Section Apply.
Context (par_chunks : ∀ A : Type, nat → list A → list (list A)).
Context (sort_insertions : list insertion_edit → list insertion_edit).
Context (sort_slices : list (Edit (MapEntry InsertionSlice unit) (MapKey InsertionSlice)) →
  list (Edit (MapEntry InsertionSlice unit) (MapKey InsertionSlice))).
Context (max_insertion_len : N) (debug : bool).
Context (sort_by_insertion : list InsertionSlice → list InsertionSlice) (sort_locators : list Locator → list Locator).
Context (sort_undos : list (Edit UndoMapEntry UndoMapKey) → list (Edit UndoMapEntry UndoMapKey)).
Hypotheses (Hpar : chunks_spec par_chunks) (Hsi : sort_spec sort_insertions) (Hss : sort_spec sort_slices).
Hypothesis Hmax : (4 <= max_insertion_len)%N.
Hypotheses (Hby : sorts_slices sort_by_insertion) (Hloc : sorts_locators sort_locators) (Hsu : sort_spec sort_undos).
Abbreviation apply_op := (apply_op par_chunks sort_insertions sort_slices max_insertion_len debug sort_by_insertion sort_locators sort_undos).

(** What an operation asks of the buffer: that it comes from another replica,
    and can be applied to the snapshot. *)
Definition op_ready (W : Lamport → list N) (b : Buffer) (op : BufferOperation) : Prop :=
  replica_id (op_timestamp op) ≠ replica_id (b_lamport_clock b) ∧
  (N.max (value (b_lamport_clock b)) (value (op_timestamp op)) < U32_MAX)%N ∧
  match op with
  | OpEdit e => ∃ edits, eo_ranges e = full_ranges_of edits ∧ eo_new_text e = new_text_of edits ∧
      receivable W (b_snapshot b) (eo_version e) edits (eo_timestamp e)
  | OpUndo u => undoable sort_undos W (b_snapshot b) u
  end.
(** The texts of the insertions after an operation. *)
Definition op_texts (W : Lamport → list N) (op : BufferOperation) : Lamport → list N :=
  match op with OpEdit e => with_text W (eo_timestamp e) (concat (eo_new_text e)) | OpUndo _ => W end.
(** What an operation does to the document. *)
Definition op_effect (op : BufferOperation) (s s' : BufferSnapshot) : Prop :=
  match op with
  | OpEdit e => edited (eo_timestamp e) s s' ∧ layout (tree_items (s_fragments s')) =
      integrate (eo_version e) (undone_at (s_undo_map s) (eo_version e)) (eo_timestamp e)
        (full_edits (eo_ranges e) (eo_new_text e)) 0 0 (layout (tree_items (s_fragments s)))
  | OpUndo u => undid sort_undos u s s'
  end.
Record op_applied (W : Lamport → list N) (seen : gmap nat (list N)) (op : BufferOperation) (b b' : Buffer) : Prop := {
  oa_inv : buffer_inv (op_texts W op) seen b';
  oa_effect : op_effect op (b_snapshot b) (with_version (b_snapshot b') (b_version b));
  oa_version : b_version b' = observe (b_version b) (op_timestamp op);
  oa_clock : b_lamport_clock b' = MkLamport (N.max (value (b_lamport_clock b)) (value (op_timestamp op)) + 1) (replica_id (b_lamport_clock b));
  oa_history : b_history b' = b_history b;
  oa_deferred : b_deferred_ops b' = b_deferred_ops b ∧ b_deferred_replicas b' = b_deferred_replicas b;
  oa_released : released (match op with OpEdit e => [eo_timestamp e] | OpUndo _ => [] end) b b';
}.

Lemma publish_snapshot W seen b patch s' : session_inv (buffer_session b seen) → buffer_ok W s' →
  rewrites 0 0 (rope_text (s_visible_text (b_snapshot b))) patch (rope_text (s_visible_text s')) →
  returns (publish (b_subscriptions b) patch) (λ tp, session_inv (MkSession tp (rope_text (s_visible_text s')) seen)).
Proof using.
  clear Hmax. intros Hs Hok Hrw. eapply (publish_inv (buffer_session b seen)); [exact Hs| |exact Hrw].
  pose proof (rope_small _ (bo_visible _ _ Hok)). unfold small, fits, U32_MAX, ISIZE_MAX in *. lia.
Qed.
(** The invariant, when the clock has seen a stamp of another replica. *)
Lemma foreign_issued c ts F : replica_id ts ≠ replica_id c → Forall (λ f, Forall (issued c) (stamps f)) F →
  ∀ g, (f_timestamp g = ts ∧ f_deletions g = [] ∨ ∃ f, f ∈ F ∧ f_timestamp g = f_timestamp f ∧ ∀ d, d ∈ f_deletions g → d ∈ f_deletions f ∨ d = ts) →
  Forall (issued c) (stamps g).
Proof using.
  intros Hts HF g Hg. assert (Hits : issued c ts) by (by intros ?). rewrite Forall_forall in HF. unfold stamps in *.
  destruct Hg as [(-> & ->)|(f & Hf & -> & Hd)]; [constructor; [done|constructor]|].
  specialize (HF f Hf). apply Forall_cons in HF as [H1 H2]. constructor; [done|]. rewrite Forall_forall in H2 |- *.
  intros d Hd'. destruct (Hd d Hd') as [?| ->]; [by apply H2|done].
Qed.
Lemma edited_foreign c ts s s' : edited ts s s' → replica_id ts ≠ replica_id c →
  Forall (λ f, Forall (issued c) (stamps f)) (tree_items (s_fragments s)) → Forall (λ f, Forall (issued c) (stamps f)) (tree_items (s_fragments s')).
Proof using.
  intros Hed Hts HF. apply Forall_forall. intros g Hg. eapply foreign_issued; [done|exact HF|].
  destruct (ed_origin _ _ _ Hed g Hg) as [(-> & _ & -> & _)|(f & Hf & E & _ & _ & Hd)]; [by left|right].
  exists f. split; [done|]. split; [done|]. intros d. destruct Hd as [[_ ->]|[_ ->]]; [by left|]. rewrite elem_of_app, list_elem_of_singleton. tauto.
Qed.

Lemma observed_clock c ts : (N.max (value c) (value ts) < U32_MAX)%N →
  Lamport_observe c ts = MkLamport (N.max (value c) (value ts) + 1) (replica_id c).
Proof using. clear Hmax. intros H. unfold Lamport_observe. f_equal. apply wrap_small. unfold U32_MAX in H. lia. Qed.
Lemma foreign_inv W seen b s' tp h ts : buffer_ok W s' → session_inv (MkSession tp (rope_text (s_visible_text s')) seen) →
  Forall (λ f, Forall (issued (b_lamport_clock b)) (stamps f)) (tree_items (s_fragments s')) → history_ok h (b_lamport_clock b) → map_wf (h_operations h) →
  (N.max (value (b_lamport_clock b)) (value ts) < U32_MAX)%N → ∀ b', b_snapshot b' = s' → b_subscriptions b' = tp → b_history b' = h →
  b_lamport_clock b' = Lamport_observe (b_lamport_clock b) ts → buffer_inv W seen b'.
Proof using.
  clear Hmax. intros Hok Hs Hf Hh Hm Hc b' <- <- <- E. rewrite observed_clock in E by done. split; try done; rewrite E.
  - eapply issued_next; [| |exact Hf]; [done|cbn; lia].
  - eapply (history_step_ok (b_history b') (b_lamport_clock b)); [apply hs_clock; [done|cbn; lia]|done].
Qed.

Lemma apply_op_spec W seen b op : buffer_inv W seen b → op_ready W b op → observed (b_version b) (op_timestamp op) = false →
  returns (apply_op b op) (op_applied W seen op b).
Proof using Type*.
  intros [Hok Hiss Hhist Hops Hses] (Hrep & Hclk & Hop) Hobs. unfold Remote.apply_op. destruct op as [e|u]; cbn [op_timestamp] in *; rewrite Hobs; cbn [negb].
  - destruct Hop as (edits & Er & Ex & Hrec). unfold apply_remote_edit. rewrite Er, Ex.
    destruct (remote_snapshot_spec par_chunks sort_insertions sort_slices max_insertion_len debug Hpar Hsi Hss Hmax W _ _ _ _ Hrec)
      as ([patch s'] & -> & Hok' & Hed & Hlay & Hrw & _).
    assert (returns (match patch with
      | Some edits_patch => let* subscriptions := publish (b_subscriptions (with_snapshot b s')) edits_patch in
          Ret (with_subscriptions (with_snapshot b s') subscriptions)
      | None => Ret (with_snapshot b s') end) (λ b1, ∃ tp, session_inv (MkSession tp (rope_text (s_visible_text s')) seen) ∧
        b1 = with_subscriptions (with_snapshot b s') tp)) as (b1 & -> & tp & Hses' & ->).
    { destruct patch as [patch|].
      - destruct (publish_snapshot _ _ _ _ _ Hses Hok' Hrw) as (tp & Etp & Htp). cbn [from_option] in Etp. unfold id in Etp. cbn [with_snapshot b_subscriptions]. rewrite Etp.
        apply returns_Ret. by exists tp.
      - apply returns_Ret. exists (b_subscriptions b). split; [|by destruct b]. cbn in Hrw. unfold buffer_session in Hses.
        assert (rope_text (s_visible_text (b_snapshot b)) = rope_text (s_visible_text s')) as <- by (by inversion Hrw). exact Hses. }
    apply returns_Ret. set (b1 := observe_clock _ _). destruct (resolve_edit_waiters (eo_timestamp e) b1) as [Hw1 Hw2].
    assert (Hfe : full_edits (full_ranges_of edits) (new_text_of edits) = edits).
    { clear. unfold full_edits, full_ranges_of, new_text_of. induction edits as [|[[a d] x] edits IH]; [done|]. cbn. by f_equal. }
    split; try done.
    + cbn [op_texts]. rewrite Ex. eapply (foreign_inv _ _ b (b_snapshot b1) tp (b_history b) (eo_timestamp e)); try done; [by destruct Hok'|].
      exact (edited_foreign _ _ _ _ Hed Hrep Hiss).
    + cbn [op_effect]. rewrite Er, Ex, Hfe. split; [by destruct Hed|exact Hlay].
    + change (observe (s_version s') (eo_timestamp e) = observe (b_version b) (eo_timestamp e)). by rewrite (ed_version _ _ _ Hed).
    + cbn. by apply observed_clock.
    + by apply resolve_released.
  - unfold apply_undo. destruct (undo_snapshot_spec sort_by_insertion sort_locators sort_undos Hby Hloc Hsu W _ u Hop) as ([patch s'] & -> & Hok' & Hun & Hrw & _).
    destruct (publish_snapshot _ _ _ _ _ Hses Hok' Hrw) as (tp & -> & Hses'). apply returns_Ret. pose proof Hun as [_ Hfr _ _ Hver _ _ _].
    set (b1 := observe_clock _ _). split; try done.
    + eapply (foreign_inv _ _ b (b_snapshot b1) tp (b_history b) (undo_timestamp u)); try done; [by destruct Hok'|].
      cbn. rewrite Hfr. by apply issued_upd.
    + cbn [op_effect]. by destruct Hun.
    + change (observe (s_version s') (undo_timestamp u) = observe (b_version b) (undo_timestamp u)). by rewrite Hver.
    + cbn. by apply observed_clock.
    + apply resolve_released; [done|cbn; set_solver|cbn; set_solver].
Qed.
End Apply.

▸ **Task description**: Considering only the material above, set down every line from the one with "intros Hed Hts" to the one with "as ([patch s'] & -> & Hok' & Hed", inclusive, exactly as written.

▸ **Exercise answer**:
  intros Hed Hts HF. apply Forall_forall. intros g Hg. eapply foreign_issued; [done|exact HF|].
  destruct (ed_origin _ _ _ Hed g Hg) as [(-> & _ & -> & _)|(f & Hf & E & _ & _ & Hd)]; [by left|right].
  exists f. split; [done|]. split; [done|]. intros d. destruct Hd as [[_ ->]|[_ ->]]; [by left|]. rewrite elem_of_app, list_elem_of_singleton. tauto.
Qed.

Lemma observed_clock c ts : (N.max (value c) (value ts) < U32_MAX)%N →
  Lamport_observe c ts = MkLamport (N.max (value c) (value ts) + 1) (replica_id c).
Proof using. clear Hmax. intros H. unfold Lamport_observe. f_equal. apply wrap_small. unfold U32_MAX in H. lia. Qed.
Lemma foreign_inv W seen b s' tp h ts : buffer_ok W s' → session_inv (MkSession tp (rope_text (s_visible_text s')) seen) →
  Forall (λ f, Forall (issued (b_lamport_clock b)) (stamps f)) (tree_items (s_fragments s')) → history_ok h (b_lamport_clock b) → map_wf (h_operations h) →
  (N.max (value (b_lamport_clock b)) (value ts) < U32_MAX)%N → ∀ b', b_snapshot b' = s' → b_subscriptions b' = tp → b_history b' = h →
  b_lamport_clock b' = Lamport_observe (b_lamport_clock b) ts → buffer_inv W seen b'.
Proof using.
  clear Hmax. intros Hok Hs Hf Hh Hm Hc b' <- <- <- E. rewrite observed_clock in E by done. split; try done; rewrite E.
  - eapply issued_next; [| |exact Hf]; [done|cbn; lia].
  - eapply (history_step_ok (b_history b') (b_lamport_clock b)); [apply hs_clock; [done|cbn; lia]|done].
Qed.

Lemma apply_op_spec W seen b op : buffer_inv W seen b → op_ready W b op → observed (b_version b) (op_timestamp op) = false →
  returns (apply_op b op) (op_applied W seen op b).
Proof using Type*.
  intros [Hok Hiss Hhist Hops Hses] (Hrep & Hclk & Hop) Hobs. unfold Remote.apply_op. destruct op as [e|u]; cbn [op_timestamp] in *; rewrite Hobs; cbn [negb].
  - destruct Hop as (edits & Er & Ex & Hrec). unfold apply_remote_edit. rewrite Er, Ex.
    destruct (remote_snapshot_spec par_chunks sort_insertions sort_slices max_insertion_len debug Hpar Hsi Hss Hmax W _ _ _ _ Hrec)
      as ([patch s'] & -> & Hok' & Hed & Hlay & Hrw & _).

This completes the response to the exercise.